20.01.2006

Frauenpower bei der Fastnacht
Gaudiwurm: „Holde Weiblichkeit“ führt das Regiment – Emanzipation hat auch vor Gott Jokus’ Reich nicht Halt gemacht – Erste Kampagne für Barbara Schaab

HEPPENHEIM. Aufhellendes zur Geschichte der Heppenheimer Fastnacht hat auch Lorenz Flath zusammengetragen. In einem 1950 veröffentlichten Zeitungsbeitrag verweist er auf eine 1839 abgehaltene „Chaisenfahrt“, die – ganz nach Mainzer Vorbild – durch die Straßen der Kreisstadt gezogen war. Sehr viel später, im Januar 1929, stellte der Sängerbund 03 einen Narrenwurm auf die Beine.

Mit ihren Motiven huldigten die Sänger besonders Ferdinand Graf von Zeppelin (1838 bis 1917). Die nach ihm benannten Luftschiffe regten die Fantasie der Wagenbauer an und fuhren in närrischer Gestalt vom Bahnhof aus quer durchs Städtchen hinauf in den Saalbau an der Wilhelmstraße, wo am Abend dann offenbar zum Ringelpietz mit Anfassen eingeladen wurde. Originaltext aus dem Inserat: „Strömt herbei ihr Narrenscharen. Zum Sängerbund seim Maskebaal. Da könnt ihr tanzen nach Fanfaren. Im Kärchners Wilhelm größtem Saal.“

Inzwischen rechnen Heppenheims Fassebutze nach eigenen Begrifflichkeiten. So werden von ihnen alle Aktivitäten nach 1945 unter die Rubrik „Neueste karnevalistische Zeitrechnung“ eingeordnet. AOK-Direktor Philipp Knapp machte 1949 als quasi erster Zugmarschall den Anfang. Mit von der Partie damals: das Prinzenpaar Erika Pfattheicher/Oskar Widmer und die mit Schärm und Kärwel ausgestattete „Lissebärwel“ Georg Matthias Friedrich.
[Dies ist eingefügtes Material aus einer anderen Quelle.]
Lemma shrinks_rate s c now w :
  clients w !! s = Some c ->
  shrinks w (set_clients (<[s := rateStep now c]> (clients w)) w).
Proof.
  intros Hc. split; [reflexivity |]. intros x c'. cbn.
  rewrite lookup_insert. case_decide as Hx; [subst x |]; [| eauto].
  intros [= <-]. exists c. destruct (rateStep_id now c). auto.
Qed.

Lemma shrinks_delete s w : shrinks w (set_clients (delete s (clients w)) w).
Proof.
  split; [reflexivity |]. intros x c'. cbn.
  rewrite lookup_delete_Some. intros [_ H]. eauto.
Qed.

Lemma onDataChunk_shrinks JSON_parse s chunk now w :
  outcomeRel shrinks w (onDataChunk JSON_parse s chunk now w).
Proof.
  apply onDataChunk_rel.
  - apply shrinks_refl.
  - apply shrinks_trans.
  - intros. now apply shrinks_same.
  - apply shrinks_onClient.
  - apply shrinks_rate.
  - intros. now apply shrinks_same.
  - intros. apply shrinks_same; [apply send_clients | apply send_spec].
  - intros. apply shrinks_same; [apply broadcast_clients | apply broadcast_nextId].
Qed.

Lemma shrinks_ok w w' : shrinks w w' -> registryOk w -> registryOk w'.
Proof.
  intros [Hn Hc] (Hsize & Hid & Huniq). split; [| split].
  - rewrite <- (size_dom (D := gset nat)) in *.
    etransitivity; [| exact Hsize]. apply subseteq_size.
    intros s Hs. apply elem_of_dom in Hs as [c' Hs]. apply elem_of_dom.
    destruct (Hc s c' Hs) as (c & H & _). eauto.
  - intros s c' Hs. destruct (Hc s c' Hs) as (c & H & Hi & _).
    rewrite Hn, Hi. eauto.
  - intros s1 s2 c1' c2' Hne H1 H2.
    destruct (Hc s1 c1' H1) as (c1 & G1 & I1 & N1).
    destruct (Hc s2 c2' H2) as (c2 & G2 & I2 & N2).
    rewrite I1, I2, N1, N2. eauto.
Qed.

Lemma onClose_shrinks s now w : shrinks w (onClose s now w).
Proof.
  destruct (clients w !! s) as [c |] eqn:E.
  - destruct (onClose_registered s now w c E) as (Hc & Hn & _).
    split; [exact Hn |]. intros x c'. cbv zeta in Hc. rewrite Hc.
    rewrite lookup_delete_Some. intros [_ H]. eauto.
  - rewrite onClose_unregistered by exact E. apply shrinks_refl.
Qed.

Lemma keepalive_shrinks w : shrinks w (keepalive w).
Proof.
  destruct (keepalive_spec w) as (_ & Hn & Hx). cbv zeta in *.
  split; [exact Hn |]. intros s c' Hs. specialize (Hx s).
  destruct (clients w !! s) as [c |].
  - destruct Hx as (Hc & _). rewrite Hc in Hs. unfold afterTick in Hs.
    exists c. split; [reflexivity |].
    destruct (destroyed (sock w s)); [discriminate |].
    destruct (Client.alive c); [| discriminate].
    injection Hs as <-. now split.
  - destruct Hx as (Hc & _). congruence.
Qed.

Lemma enroll_nextId s nick now w : nextId (enroll s nick now w) = nextId w + 1.
Proof.
  unfold enroll. cbv zeta.
  change (nextId (onSocket ?f ?s0 ?w0)) with (nextId w0).
  rewrite broadcast_nextId. cbn [nextId set_history].
  destruct (send_spec s (Identity nick)
              (match history w with
               | [] => mkWorld (<[s := Client.mk (nextId w) nick true [] 0 now]> (clients w))
                               (nextId w + 1) (history w) (sockets w)
               | _ :: _ => send s (HistoryMsg (history w))
                             (mkWorld (<[s := Client.mk (nextId w) nick true [] 0 now]> (clients w))
                                      (nextId w + 1) (history w) (sockets w))
               end)) as (_ & _ & Hn & _).
  cbn [history] in *. rewrite Hn.
  destruct (history w); [reflexivity |].
  now destruct (send_spec s (HistoryMsg (m :: l))
                  (mkWorld (<[s := Client.mk (nextId w) nick true [] 0 now]> (clients w))
                           (nextId w + 1) (m :: l) (sockets w))) as (_ & _ & -> & _).
Qed.
(** X9. Statistics of a merged table: after a successful [combine_data] on a
    historical table with at least one row, [get_statistics] does not raise;
    it counts at least one stream and at most the rows of the two tables; its
    date range starts at the earliest historical listen (an API row is never
    the first), and ends at the latest listen of the concatenated table. *)
Theorem statistics_after_merge (s s' : State) (historical : DataFrame) :
  combine_data sort_values s = (s', inr true) →
  historical_data s = Some historical →
  historical ≠ [] →
  ∃ stats : Statistics,
    get_statistics s' = (s', inr (Some stats))
    ∧ (1 ≤ total_streams stats ≤ length historical + length (default [] (api_data s)))%nat
    ∧ series_min (played_at <$> historical) = Some (date_range_first stats)
    ∧ series_max (played_at <$> concatenated historical (api_data s))
      = Some (date_range_last stats).
Proof.
  intros (h & Hh & Hout)%combine_data_success Hhist Hne.
  rewrite Hhist in Hh. injection Hh as <-.
  set (out := merged sort_values historical (api_data s)) in *.
  assert (∀ x, x ∈ played_at <$> out ↔ x ∈ played_at <$> concatenated historical (api_data s))
    as Hsame.
  { intros x. split.
    - intros (r & -> & Hr%(elem_of_merged _ sort_values_perm))%list_elem_of_fmap.
      by apply list_elem_of_fmap_2.
    - intros (r & -> & Hr)%list_elem_of_fmap.
      destruct (merged_complete historical (api_data s) r Hr) as (r' & Hr' & Hkey).
      apply list_elem_of_fmap. exists r'. split; [|done]. by injection Hkey. }
  destruct (series_min_is_Some (played_at <$> historical)) as [first Hfirst];
    [by destruct historical|].
  destruct (series_max_is_Some (played_at <$> concatenated historical (api_data s)))
    as [last Hlast].
  { rewrite concatenated_cases. by destruct historical. }
  assert (series_min (played_at <$> out) = Some first) as Hmin.
  { rewrite (series_min_ext _ _ Hsame). apply series_min_Some.
    apply series_min_Some in Hfirst as [Hin Hlb]. split.
    - rewrite concatenated_cases, fmap_app. apply elem_of_app. by left.
    - intros x. rewrite concatenated_cases, fmap_app, elem_of_app.
      intros [Hx | (r & -> & Hr)%list_elem_of_fmap]; [by apply Hlb|].
      destruct (api_data s) as [api|]; cbn in Hr; [|by apply elem_of_nil in Hr].
      apply elem_of_new_api_data in Hr as (_ & T & HT & Hlt).
      apply series_max_Some in HT as [HTin Hub]. specialize (Hlb T HTin). lia. }
  assert (series_max (played_at <$> out) = Some last) as Hmax.
  { by rewrite (series_max_ext _ _ Hsame). }
  exists (mk_stats (length out) first last). split_and!.
  - by apply get_statistics_Some.
  - cbn. pose proof (merged_nonempty _ sort_values_perm _ (api_data s) Hne) as Hm.
    fold out in Hm. destruct out; [done | cbn; lia].
  - cbn. etrans; [apply merged_length|].
    pose proof (new_api_data_length historical (api_data s)). lia.
  - done.
  - done.
Qed.
Lemma ingest_totals_within s data :
  totals_within_buffers s → totals_within_buffers (state (ingest s data)).
Proof.
  intros Hinv.
  destruct (ingest_cases s data)
    as [(_ & _ & -> & _)|(f & p & t & r & _ & Hrun & _ & -> & _)]; [done|].
  eapply loop_run_totals_within; [done|].
  by apply store_packet_totals_within.
Qed.

(** *** A sequence of ingests *)

Lemma ingest_all_cons s data datagrams :
  emitted (ingest_all s (data :: datagrams)).1
    = emitted (events (ingest s data))
      ++ emitted (ingest_all (state (ingest s data)) datagrams).1 ∧
  (ingest_all s (data :: datagrams)).2
    = (ingest_all (state (ingest s data)) datagrams).2.
Proof.
  cbn [ingest_all].
  destruct (ingest_all (state (ingest s data)) datagrams) as [evs s'].
  cbn [fst snd]. rewrite !emitted_app.
  by destruct (raised (ingest s data)).
Qed.

Lemma ingest_all_in_order s datagrams :
  let frames := emitted (ingest_all s datagrams).1 in
  frames.*1 = seqZ (current_frame s) (len frames) ∧
  current_frame (ingest_all s datagrams).2 = current_frame s + len frames.
Proof.
  revert s. induction datagrams as [|data datagrams IH]; intros s.
  - simpl. unfold len. simpl. rewrite seqZ_nil by lia. split; [done|lia].
  - cbv zeta. destruct (ingest_all_cons s data datagrams) as [-> ->].
    destruct (ingest_in_order s data) as [He Hc].
    destruct (IH (state (ingest s data))) as [IHe IHc].
    rewrite fmap_app, He, IHe, IHc, Hc, len_app.
    pose proof (len_nonneg (emitted (events (ingest s data)))).
    pose proof (len_nonneg
      (emitted (ingest_all (state (ingest s data)) datagrams).1)).
    split; [|lia]. by rewrite seqZ_app.
Qed.
(** ** How [SetPlane] fails *)

Lemma arr_set_panic {A : Type} (a : list A) (i : Z) (v : A) (e : panic) :
  arr_set a i v = Panic e -> e = IndexOutOfRange.
Proof.
  unfold arr_set. destruct (_ && _); [discriminate | by intros [= <-]].
Qed.

Lemma arr_write_panic {A : Type} (v a : list A) (pos : Z) (e : panic) :
  arr_write a pos v = Panic e -> e = IndexOutOfRange.
Proof.
  revert a pos. induction v as [| x v IH]; intros a pos; simpl.
  - discriminate.
  - destruct (arr_set a pos x) as [a' | e'] eqn:E; simpl.
    + apply IH.
    + intros [= <-]. by eapply arr_set_panic.
Qed.



Lemma for_from_panic {S : Type} (Q : panic -> Prop)
    (body : Z -> S -> result S) (count : nat) :
  (forall j s e, body j s = Panic e -> Q e) ->
  forall (i : Z) (s : S) (e : panic),
    for_from i count body s = Panic e -> Q e.
Proof.
  intros Hbody. induction count as [| c IH]; intros i s e; simpl.
  - discriminate.
  - destruct (body i s) as [s1 | e1] eqn:Hb; simpl.
    + apply IH.
    + intros [= <-]. by eapply Hbody.
Qed.

Lemma for_int_panic {S : Type} (Q : panic -> Prop)
    (body : Z -> S -> result S) (n : Z) (s : S) (e : panic) :
  (forall j s e, body j s = Panic e -> Q e) ->
  for_int n body s = Panic e -> Q e.
Proof. intros Hbody. unfold for_int. by apply for_from_panic. Qed.




Section Failures.

Context `{Ext : External}.

(** Takes apart a chain of [rbind]s that returned. *)
Ltac ok_inv H :=
  repeat match type of H with
         | rbind ?r _ = Ok _ =>
             let E := fresh "E" in
             destruct r eqn:E; cbn [rbind] in H; [| discriminate H]
         | match ?x with pair _ _ => _ end = Ok _ => destruct x
         end.
Fixpoint resolveToolCalls (toolCalls : list ToolCall) (anchorMessageId : nat)
    : M unit :=
  match toolCalls with
  | [] => ret tt
  | toolCall :: rest =>
      let toolName := fn_name (tc_function toolCall) in
      let args := parseToolArguments toolCall in
      let toolResponse :=
        if jseqb toolName (lit "read_file")
        then handleReadFile toolCall (Some args)
        else lit "Tool " ++ toolName ++ lit " is not implemented in the TUI." in
      pushHistory (mkMessage function toolResponse None
                     (Some (tc_id toolCall)) (Some toolName)) ;;;
      let summary := describeToolResult toolName args toolResponse in
      createMessageNode function summary (Some anchorMessageId) ;;;
      resolveToolCalls rest anchorMessageId
  end.

(** The body of the [for await] loop. *)
Definition consumeChunk (assistantRenderable : nat) (locals : PassLocals)
    (chunk : StreamChunk) : M PassLocals :=
  locals1 <-
    match chunk_tool_calls chunk with
    | Some (u :: us) =>
        let pending := mergeToolCalls (pendingToolCalls locals) (u :: us) in
        if negb (Nat.eqb (length pending) 0) then
          let statusText := describeToolCalls pending in
          status <-
            match toolStatusRenderable locals with
            | None =>
                id <- createMessageNode function statusText
                        (Some assistantRenderable) ;;
                ret (Some id)
            | Some id => setNodeContent id statusText ;;; ret (Some id)
            end ;;
          ret (mkLocals (accumulatedText locals) pending status)
        else ret (mkLocals (accumulatedText locals) pending
                           (toolStatusRenderable locals))
    | _ => ret locals
    end ;;
  match chunk_content chunk with
  | Some (c :: text) =>
      let accumulated := accumulatedText locals1 ++ c :: text in
      setNodeContent assistantRenderable accumulated ;;;
      ret (mkLocals accumulated (pendingToolCalls locals1)
                    (toolStatusRenderable locals1))
  | _ => ret locals1
  end.

Fixpoint consumeChunks (assistantRenderable : nat) (locals : PassLocals)
    (chunks : list StreamChunk) : M PassLocals :=
  match chunks with
  | [] => ret locals
  | chunk :: rest =>
      locals' <- consumeChunk assistantRenderable locals chunk ;;
      consumeChunks assistantRenderable locals' rest
  end.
Hans Eberhard, Karl Pfeifer und Werner Hell, die heutigen Ehrenzugmarschälle, setzten Philipp Knapps Arbeit fort, in den letzten Jahrzehnten immer unterstützt von Schirmherren. Diese Ehre wird beim Umzug am 26. Februar den Kirschhäuser Saimarkt-Sängern zuteil: Franz Rothermel, Jürgen Held, Hans Schäfer, Eberhard Ulmen, Armin Stabnow und Werner Dörr.

Mit Barbara Schaab aus dem Stadtteil Ober-Laudenbach wird in dieser Kampagne erstmals eine Frau das Oberregiment führen. Die Emanzipation hat auch in der einst nur ausschließlich von Männern dominierten Fastnacht Einzug gehalten. Zwar gehörten schon früher Ballettmädchen und Gardetänzerinnen ebenso dazu wie einst Sponheimers „Margittsche“ mit ihrem „Gäll, du hast mich gälle gern“; richtig zu melden hatte die holde Weiblichkeit aber nichts. Das hat sich geändert, und zwar gründlich. Ein Elferrat, der nicht nur Orden auf der Bluse trägt, sondern unter dieser Bluse auch noch etwas „anderes“ hat, wäre vor noch gar nicht allzu langer Zeit unvorstellbar gewesen. Ohne Frauenpower kann auch Prinz Karneval nicht mehr auskommen.